The refinancing program targets borrowers who are not in trouble on their mortgage now but, because they are underwater, are at risk of falling into trouble later. By suspending the traditional refinancing requirement that borrowers have equity, officials hope to make them less vulnerable to foreclosure. Homeowners whose loans are backed by mortgage financiers Fannie Mae or Freddie Mac are eligible. This effort has so far helped about 130,000 of the up to 5 million borrowers the Obama administration has said are potentially eligible, according to government data. “We would have liked to move at a faster pace, but it does take time to ramp up,” said Seth Wheeler, counselor to the secretary at the Treasury Department.
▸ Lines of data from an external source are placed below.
Lemma rename_file_spec w src target c : mem_ok w -> mem_contents w !! src = Some c -> src <> target ->
  exists w', RenameFile w src target = Ret (Status.OK, w') /\ mem_ok w'
  /\ mem_contents w' = <[target := c]> (delete src (mem_contents w))
  /\ forall u n, n <> src -> n <> target -> mem_uses w u n -> mem_uses w' u n.
Proof.
  intros Hw Hc Hne. unfold RenameFile. unfold mem_contents in Hc. rewrite lookup_fmap in Hc.
  destruct (file_map_ w !! src) as [p|] eqn:E; [|done]. cbn in Hc. injection Hc as <-. cbn [DeleteFileInternal file_map_ store_].
  rewrite lookup_delete_ne, E by done. eexists. split; [done|]. pose proof Hw as [H1 H2 H3].
  assert (forall n q, delete src (<[target:=p]> (delete target (file_map_ w))) !! n = Some q ->
    (n = target /\ q = p) \/ (n <> target /\ n <> src /\ file_map_ w !! n = Some q)) as Hmap.
  { intros n q [Hn [[<- <-]|[Ht [_ Eq]%lookup_delete_Some]]%lookup_insert_Some]%lookup_delete_Some; [by left|right; auto]. }
  split; [split|split]; cbn [file_map_ store_].
  - intros n q [[-> ->]|(_ & _ & Eq)]%Hmap; by eapply H1.
  - intros n m q [[-> ->]|(Hn1 & Hn2 & Eq)]%Hmap [[-> Eq']|(Hm1 & Hm2 & Eq')]%Hmap; [done| | |by eapply H2].
    + destruct Hm2. by eapply H2.
    + subst q. destruct Hn2. by eapply H2.
  - exact H3.
  - apply map_eq. intros n. unfold mem_contents. cbn [file_map_]. rewrite lookup_fmap. destruct (decide (n = target)) as [->|Ht].
    + by rewrite lookup_delete_ne, !lookup_insert_eq by done.
    + rewrite lookup_insert_ne by done. destruct (decide (n = src)) as [->|Hs]; [by rewrite !lookup_delete_eq|].
      by rewrite !lookup_delete_ne, lookup_insert_ne, lookup_delete_ne, lookup_fmap by done.
  - intros u n Hn Ht. apply same_uses; [|done]. cbn [file_map_]. by rewrite lookup_delete_ne, lookup_insert_ne, lookup_delete_ne by done.
Qed.

(** Names below a directory. *)
Lemma file_child_spec dir f n : child dir f = Some n <-> f = dir ++ lit "/" ++ n.
Proof.
  unfold child. split.
  - destruct (bool_decide (_ <= _)%nat) eqn:El; [|done]. apply bool_decide_eq_true in El.
    destruct (bool_decide (f !! length dir = _)) eqn:Ec; [|done]. apply bool_decide_eq_true in Ec. cbn [andb].
    destruct (Slice.starts_with f dir) eqn:Es; [|done]. apply Slice.starts_with_spec in Es as [rest ->]. intros [= <-].
    rewrite lookup_app_r, Nat.sub_diag in Ec by done. destruct rest as [|c rest]; [done|]. injection Ec as ->.
    f_equal. change (zb 47 :: rest) with (lit "/" ++ rest). rewrite app_assoc.
    by replace (length dir + 1)%nat with (length (dir ++ lit "/")) by (by rewrite length_app); rewrite drop_app_length.
  - intros ->. rewrite !bool_decide_true.
    + cbn [andb]. rewrite (proj2 (Slice.starts_with_spec _ _)) by by exists (lit "/" ++ n).
      f_equal. rewrite app_assoc. replace (length dir + 1)%nat with (length (dir ++ lit "/")) by (by rewrite length_app). apply drop_app_length.
    + rewrite lookup_app_r by lia. by rewrite Nat.sub_diag.
    + rewrite !length_app. cbn. lia.
Qed.

Lemma elem_of_names w n : n ∈ names w <-> is_Some (file_map_ w !! n).
Proof.
  unfold names. rewrite merge_sort_Permutation, list_elem_of_fmap. split.
  - intros ([m p] & -> & Hm%elem_of_map_to_list). by exists p.
  - intros [p E]. exists (n, p). split; [done|]. by apply elem_of_map_to_list.
Qed.

Lemma names_NoDup w : NoDup (names w).
Proof. unfold names. rewrite merge_sort_Permutation. apply NoDup_fst_map_to_list. Qed.

Lemma children_NoDup dir l : NoDup l -> NoDup (omap (child dir) l).
Proof.
  induction 1 as [|f l Hf _ IH]; [constructor|]. cbn [omap list_omap]. destruct (child dir f) as [n|] eqn:E; [|done]. constructor; [|done].
  intros (g & Hg & Eg)%list_elem_of_omap. apply file_child_spec in E, Eg. congruence.
Qed.
Lemma inv_grown d d' p : inv d p -> well_used d' -> grown (threads d) (threads d') -> queue_inv d' p ->
  phase d' = phase d \/ (early d /\ exists a f, phase d' = Some (PRoom a f) /\ (p < length (threads d'))%nat) ->
  tmp_batch_ d' = tmp_batch_ d -> last_sequence_ d' = last_sequence_ d -> mem_ d' = mem_ d -> log_ d' = log_ d ->
  imm_ d' = imm_ d -> tables_ d' = tables_ d -> (sound d' -> sound d) -> inv d' p.
Proof.
  intros [_ Hq Hp Hs (old & imm & gs & rest & Hh)] Hus Hg Hq' Hph Et El Em Elog Ei Etab Hso.
  assert (history d' p = history d p) as Eh.
  { unfold history, pending. rewrite (grown_committed _ _ Hg). f_equal. destruct Hph as [->|[He (a & f & -> & _)]].
    - destruct (phase d) as [[]|] eqn:E; try done. unfold phase_inv in Hp. rewrite E in Hp. destruct Hp as [Hgr _].
      by destruct (group_inv_grown _ d' _ _ _ Hg Et Hgr) as [_ ->].
    - unfold early in He. by destruct (phase d) as [[]|]. }
  split; [done|done| | |exists old, imm, gs, rest; by apply (holds_same d d' p)].
  - unfold phase_inv in *. destruct Hph as [->|[He (a & f & -> & Hl)]].
    2:{ unfold early in He. rewrite Et. destruct (phase d) as [[]|]; try done; by destruct Hp. }
    pose proof (grown_length _ _ Hg). rewrite Et. destruct (phase d) as [[a f|tmp last q|tmp last q s e]|] eqn:E; try done.
    + split; [lia|tauto].
    + destruct Hp as (Hgr & Hu & Hn & Hq0). destruct (group_inv_grown _ d' _ _ _ Hg Et Hgr) as [Hgr' Eo].
      rewrite Eo, El. split_and!; try done. rewrite <- Hu. unfold updates. rewrite Et. destruct tmp; [done|].
      destruct Hgr as (Hl & _). destruct (grown_at _ _ p Hg ltac:(lia)) as (w & w' & -> & -> & (Eb & _)). cbn. congruence.
    + destruct Hp as (Hgr & He & Hq0). destruct (group_inv_grown _ d' _ _ _ Hg Et Hgr) as [Hgr' Eo].
      split_and!; [done|done|]. rewrite Eh. tauto.
  - unfold seq_inv in *. rewrite (grown_committed _ _ Hg), El. destruct Hph as [->|[He (a & f & -> & Hl)]].
    + destruct (phase d) as [[]|]; tauto.
    + unfold early in He. destruct (phase d) as [[]|]; tauto.
Qed.

Lemma queue_front d p : queue_inv d p -> (p < length (threads d))%nat ->
  exists w, writers_ d = p :: seq (S p) (length (threads d) - S p) /\ threads d !! p = Some w
    /\ w_returned w = None /\ w_done w = false.
Proof.
  intros Hq Hl. destruct (lookup_lt_is_Some_2 (threads d) p Hl) as [w Hw]. exists w. split; [|split; [done|]].
  - rewrite (i_queue _ _ Hq). by replace (length (threads d) - p)%nat with (S (length (threads d) - S p)) by lia.
  - by apply (i_waits _ _ Hq p).
Qed.

Lemma front_is d p i : queue_inv d p -> at_front d i = true <-> i = p /\ (p < length (threads d))%nat.
Proof.
  intros Hq. unfold at_front. rewrite bool_decide_eq_true, (i_queue _ _ Hq).
  destruct (length (threads d) - p)%nat eqn:E; cbn; split; [done|lia|intros [= ->]; lia|intros [-> _]; done].
Qed.

(** The threads, and perhaps the phase, have changed, for the same queue. *)
Lemma queue_same d d' p : queue_inv d p -> writers_ d' = writers_ d -> length (threads d') = length (threads d) ->
  (forall i w', threads d' !! i = Some w' -> exists w, threads d !! i = Some w
    /\ ((i < p)%nat -> w_returned w <> None \/ (w_done w = true /\ w_awake w = true) ->
        w_returned w' <> None \/ (w_done w' = true /\ w_awake w' = true))
    /\ ((p <= i)%nat -> w_returned w = None /\ w_done w = false -> w_returned w' = None /\ w_done w' = false)
    /\ (i = p -> phase d' = None -> phase d = None /\ (w_awake w = true -> w_awake w' = true))) ->
  queue_inv d' p.
Proof.
  intros [H1' H2' H3' H4' H5'] Ew El HR. split.
  - lia.
  - by rewrite Ew, El.
  - intros i w' Hi Hw'. destruct (HR _ _ Hw') as (w & Hw & R1 & _). by eapply R1, H3'.
  - intros i w' Hi Hw'. destruct (HR _ _ Hw') as (w & Hw & _ & R2 & _). by eapply R2, H4'.
  - intros Hph w' Hw'. destruct (HR _ _ Hw') as (w & Hw & _ & _ & R3). destruct (R3 eq_refl Hph) as [Hph0 R]. by apply R, H5'.
Qed.

Lemma queue_phase d d' p : queue_inv d p -> writers_ d' = writers_ d -> threads d' = threads d ->
  (phase d' = None -> phase d = None) -> queue_inv d' p.
Proof.
  intros Hq Ew Et Hph. apply (queue_same d); [done|done|by rewrite Et|]. intros i w. rewrite Et. intros Hw. exists w. tauto.
Qed.

Lemma used_alike d d' : well_used d -> Forall2 alike (threads d) (threads d') -> well_used d'.
Proof.
  intros [Hm Hn] HF. split; [|by destruct (alike_lists _ _ HF) as [<- _]]. clear Hn. revert Hm.
  induction HF as [|w w' ts ts' (E & _) _ IH]; [done|]. intros [Hw Hts]%list.Forall_cons. constructor; [by rewrite <- E|by apply IH].
Qed.

Lemma inv_new d : new_DBImpl [] = Ret d -> inv d 0.
Proof.
  unfold new_DBImpl. destruct log_new as (l & -> & Hl). cbn [mbind res_bind]. intros [= <-]. split.
  - by repeat constructor.
  - by split.
  - done.
  - done.
  - exists [], [], [], []. split; cbn; try done.
    destruct new_represents as [Ho (L & es & Hp & Hm)]. split; [done|]. exists L, es. split; [done|].
    destruct Hm. by split.
Qed.
Lemma decode_loop_fine fuel e input : typed e -> (length input < fuel)%nat ->
  exists e' msg rest, decode_loop fuel e input = Ret (e', msg, rest) /\ typed e'.
Proof.
  revert e input. induction fuel as [|fuel IH]; intros e input He Hf; [lia|]. cbn [decode_loop].
  destruct (GetVarint32 input) as [[tag s]|] eqn:E; [|by eexists _, _, _]. pose proof (GetVarint32_shorter _ _ _ E).
  destruct (decode_field_fine tag s e He) as [He' Hl]. destruct (decode_field tag s e) as [[e' [msg|]] rest]; [by eexists _, _, _|].
  cbn [fst snd] in *. apply IH; [done|]. specialize (Hl eq_refl). lia.
Qed.

(** The loop ends for any edit. *)
Lemma decode_field_shorter tag input e e' rest : decode_field tag input e = (e', None, rest) -> (length rest <= length input)%nat.
Proof.
  assert (forall set what, get_number input e set what = (e', None, rest) -> (length rest <= length input)%nat) as Hnum.
  { intros set what. unfold get_number. destruct (GetVarint64 input) as [[n s]|] eqn:E; [|done]. intros [= _ <-].
    by eapply GetVarint64_shorter. }
  unfold decode_field. repeat case_decide; eauto.
  - destruct (GetLengthPrefixedSlice input) as [[x|] s1] eqn:E1; [|done]. intros [= _ <-]. by apply GetSlice_typed in E1 as [_ ?].
  - destruct (GetLevel input) as [[l|] s1] eqn:E1; [|done]. destruct (GetInternalKey s1) as [[k|] s2] eqn:E2; [|done].
    intros [= _ <-]. apply GetLevel_typed in E1. apply GetInternalKey_typed in E2. lia.
  - destruct (GetLevel input) as [[l|] s1] eqn:E1; [|done]. destruct (GetVarint64 s1) as [[n s2]|] eqn:E2; [|done].
    intros [= _ <-]. apply GetLevel_typed in E1. apply GetVarint64_shorter in E2. lia.
  - unfold get_new_file. destruct (GetLevel input) as [[l|] s1] eqn:E1; [|done].
    destruct (GetVarint64 s1) as [[n s2]|] eqn:E2; [|done]. destruct (GetVarint64 s2) as [[sz s3]|] eqn:E3; [|done].
    destruct (GetInternalKey s3) as [[k1|] s4] eqn:E4; [|done]. destruct (GetInternalKey s4) as [[k2|] s5] eqn:E5; [|done].
    intros [= _ <-]. apply GetLevel_typed in E1. apply GetVarint64_shorter in E2, E3. apply GetInternalKey_typed in E4, E5. lia.
  - done.
Qed.

Lemma decode_loop_ret fuel e input : (length input < fuel)%nat -> exists x, decode_loop fuel e input = Ret x.
Proof.
  revert e input. induction fuel as [|fuel IH]; intros e input Hf; [lia|]. cbn [decode_loop].
  destruct (GetVarint32 input) as [[tag s]|] eqn:E; [|by eexists]. pose proof (GetVarint32_shorter _ _ _ E).
  destruct (decode_field tag s e) as [[e' [msg|]] rest] eqn:Ef; [by eexists|]. apply decode_field_shorter in Ef. apply IH. lia.
Qed.

(** ** The round trip *)

Lemma decode_loop_more fuel fuel' e s x : decode_loop fuel e s = Ret x -> (fuel <= fuel')%nat -> decode_loop fuel' e s = Ret x.
Proof.
  revert fuel' e s. induction fuel as [|fuel IH]; intros fuel' e s E Hf; [done|]. destruct fuel' as [|fuel']; [lia|].
  cbn [decode_loop] in *. destruct (GetVarint32 s) as [[tag s']|]; [|done].
  destruct (decode_field tag s' e) as [[e' [msg|]] rest]; [done|]. apply IH; [done|lia].
Qed.
(* ===== verification/Version.v ===== *)
(** * Version: db/version_set.h and db/version_set.cc, class Version

    The files of each level: searching for the file that may hold a key,
    looking a key up through the levels, the overlaps of a range of keys with a
    level, and the statistics that ask for a compaction.  The tables are behind
    an interface, [TableCache], of which a lookup needs [Get]. *)

From S2P Require Import Prelude CLib Double Coding Status DbFormat SkipList MemTable KeyOrder Iterator Filename VersionEdit.

(** ** The table cache

    [cache_Get number size k] is the status and, when it calls the function of
    the caller, the key and the value it calls it with. *)
Class TableCache := {
  cache_Get : Z -> Z -> bytes -> res (Status.t * option (bytes * bytes));
}.

(** ** Constants and sizes *)

Definition kTargetFileSize : Z := 2 * 1048576.
Definition kMaxGrandParentOverlapBytes : Z := 10 * kTargetFileSize.
Definition kExpandedCompactionByteSizeLimit : Z := 25 * kTargetFileSize.
Definition MaxFileSizeForLevel (level : Z) : Z := kTargetFileSize.

Abbreviation files := (list FileMetaData).

Definition TotalFileSize (fs : files) : Z := fold_left (fun sum f => i64 (sum + file_size f)) fs 0.

(** ** The files of the levels *)

(** The links of the list of versions and the reference counts are left out. *)
Record Version := mkVersion {
  files_ : list files;
  file_to_compact_ : option FileMetaData;
  file_to_compact_level_ : Z;
  compaction_score_ : double;
  compaction_level_ : Z;
}.

Definition new_Version : Version :=
  mkVersion (replicate (Z.to_nat config.kNumLevels) []) None (-1) (double_of_Z (-1)) (-1).
Definition with_files_ (v : Version) (fl : list files) : Version :=
  mkVersion fl (file_to_compact_ v) (file_to_compact_level_ v) (compaction_score_ v) (compaction_level_ v).
Definition with_file_to_compact (v : Version) (f : option FileMetaData) (level : Z) : Version :=
  mkVersion (files_ v) f level (compaction_score_ v) (compaction_level_ v).
Definition level_files (v : Version) (level : Z) : files := nth (Z.to_nat level) (files_ v) [].
Definition NumFiles (v : Version) (level : Z) : Z := Z.of_nat (length (level_files v level)).
Lemma finish_filter_any r b b' h : same_builder r b -> finish_filter b = Ret (b', h) -> exists r', finish_filter r = Ret (r', h) /\ same_builder r' b'.
Proof.
  intros Hrb E. unfold finish_filter, ok in *. assert (filter_block r = filter_block b /\ rep_status r = rep_status b) as [-> ->] by by rewrite (sb_eq _ _ Hrb).
  destruct (filter_block b); [|injection E as <- <-; by exists r]. destruct (Status.ok _); [|injection E as <- <-; by exists r].
  apply res_bind_Ret in E as (c & -> & E). cbn [mbind res_bind]. by eapply WriteRawBlock_any.
Qed.

Lemma finish_metaindex_any r b hf b' h : same_builder r b -> finish_metaindex b hf = Ret (b', h) ->
  exists r', finish_metaindex r hf = Ret (r', h) /\ same_builder r' b'.
Proof.
  intros Hrb E. unfold finish_metaindex, ok in *.
  assert (filter_block r = filter_block b /\ rep_status r = rep_status b /\ options r = options b) as (-> & -> & ->) by by rewrite (sb_eq _ _ Hrb).
  destruct (Status.ok _); [|injection E as <- <-; by exists r]. apply res_bind_Ret in E as (m & -> & E). cbn [mbind res_bind].
  apply res_bind_Ret in E as ([[b1 blk] h1] & E1 & E). injection E as <- <-.
  destruct (WriteBlock_any _ _ _ _ _ _ Hrb E1) as (r1 & -> & Hr1). cbn [mbind res_bind]. by exists r1.
Qed.

Lemma finish_index_any r b b' h : same_builder r b -> finish_index b = Ret (b', h) -> exists r', finish_index r = Ret (r', h) /\ same_builder r' b'.
Proof.
  intros Hrb E. unfold finish_index, ok in *. assert (rep_status r = rep_status b) as -> by by rewrite (sb_eq _ _ Hrb).
  destruct (Status.ok _); [|injection E as <- <-; by exists r]. apply res_bind_Ret in E as (b1 & E1 & E).
  destruct (add_pending_index_any _ r b b1 Hrb E1) as (r1 & -> & Hr1). cbn [mbind res_bind]. apply res_bind_Ret in E as ([[b2 blk] h1] & E2 & E).
  assert (index_block r1 = index_block b1) as -> by by rewrite (sb_eq _ _ Hr1).
  destruct (WriteBlock_any _ _ _ _ _ _ Hr1 E2) as (r2 & -> & Hr2). cbn [mbind res_bind]. injection E as <- <-. eexists. split; [done|].
  destruct Hr2 as [Hr2 -> Ho2]. by split.
Qed.

Lemma finish_footer_any r b hm hi : same_builder r b -> same_builder (finish_footer r hm hi) (finish_footer b hm hi).
Proof.
  intros [Hr -> Ho]. unfold finish_footer, ok. cbn [with_builder_file rep_status TableBuilder.file]. destruct (Status.ok _); [|by split].
  destruct (Happend _ _ (footer_EncodeTo (mkFooter hm hi) []) Hr) as (f1 & -> & Hr1). split; [exact Hr1|done|].
  cbn [set_file TableBuilder.offset TableBuilder.file file_append string_writable Status.ok Status.OK]. rewrite Ho, length_app. unfold u64. rewrite Zplus_mod_idemp_l. f_equal. lia.
Qed.

Lemma Finish_any r b b' s : same_builder r b -> Finish b = Ret (b', s) -> exists r', Finish r = Ret (r', s) /\ same_builder r' b'.
Proof.
  intros Hrb E. unfold Finish in *. apply res_bind_Ret in E as (b1 & E1 & E). destruct (Flush_any _ _ _ Hrb E1) as (r1 & -> & Hr1).
  cbn [mbind res_bind]. assert (same_builder (close r1) (close b1)) as Hc by (destruct Hr1 as [Hr1 -> Ho1]; by split).
  apply res_bind_Ret in E as ([b2 hf] & E2 & E). destruct (finish_filter_any _ _ _ _ Hc E2) as (r2 & -> & Hr2). cbn [mbind res_bind].
  apply res_bind_Ret in E as ([b3 hm] & E3 & E). destruct (finish_metaindex_any _ _ _ _ _ Hr2 E3) as (r3 & -> & Hr3). cbn [mbind res_bind].
  apply res_bind_Ret in E as ([b4 hi] & E4 & E). destruct (finish_index_any _ _ _ _ Hr3 E4) as (r4 & -> & Hr4). cbn [mbind res_bind].
  injection E as <- <-. pose proof (finish_footer_any _ _ hm hi Hr4) as Hf. eexists. split; [|exact Hf]. do 2 f_equal. by rewrite (sb_eq _ _ Hf).
Qed.

Lemma new_TableBuilder_any opt f b : R f [] -> new_TableBuilder opt [] = Ret b -> exists r, new_TableBuilder opt f = Ret r /\ same_builder r b.
Proof.
  intros Hr E. unfold new_TableBuilder in *. apply res_bind_Ret in E as (fb & -> & E). cbn [mbind res_bind]. injection E as <-.
  eexists. split; [done|]. by split.
Qed.
End any_builder.

(** ** A table built in a file of the environment *)

Section build_file.
Context `{!KeyOrder} `{!Snappy} `{!Address} `{!FilterPolicy} {W Wf Sf : Type} `{!Env W Wf Sf} `{!EnvSpec W Wf Sf}.
Context (w0 : W) (name : bytes) (h : Wf).

(** The file [name] has the data [d], and the other files are those of [w0]. *)
Definition building (f : W * Wf) (d : bytes) : Prop :=
  f.2 = h /\ env_ok f.1 /\ contents f.1 = <[name := d]> (contents w0) /\ writes f.1 h name /\ kept_uses w0 f.1 [name].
But “it has been a substantial help to those that have been able to refinance.” Ironically, the program is struggling during one of the nation’s largest refinancing booms. Mortgage rates have hovered at 5 percent or below for 30-year fixed rates in recent weeks, according to a weekly survey from Freddie Mac. The value of refinanced loans is on track to jump 60 percent this year, according to the Mortgage Bankers Association.
During a recent conference call with reporters, Treasury Secretary Timothy F. Geithner noted that, with mortgage rates near historic lows, 3 million homeowners had already refinanced this year. That refinancing boom pumped $10 billion in purchasing power into the economy, chimed in Shaun Donovan, secretary of the Department of Housing and Urban Development.
But those benefits have yet to trickle down.
“The government is spending a trillion dollars to drive mortgage rates down, and it’s been successful. But who is taking advantage of that? The people with the best credit and best equity. Not the people on the fringes,” said Bob Walters, chief economist of online mortgage company Quicken Loans. Recent studies have shown that one-third of borrowers are underwater on their mortgage. In the Washington region, about 34 percent of borrowers owed more money than their homes were worth during the first quarter of the year, according to First American CoreLogic. The problem is most acute for borrowers who took out loans in 2006 and 2007 — about 60 percent of them are underwater, according to Fitch Ratings.
Yet for many underwater borrowers, refinancing isn’t always attractive because they could still owe more than the value of their home and face years of payments before they regain equity. Refinancing can be especially risky for those homeowners who might move within a few years or who are nervous about losing a job.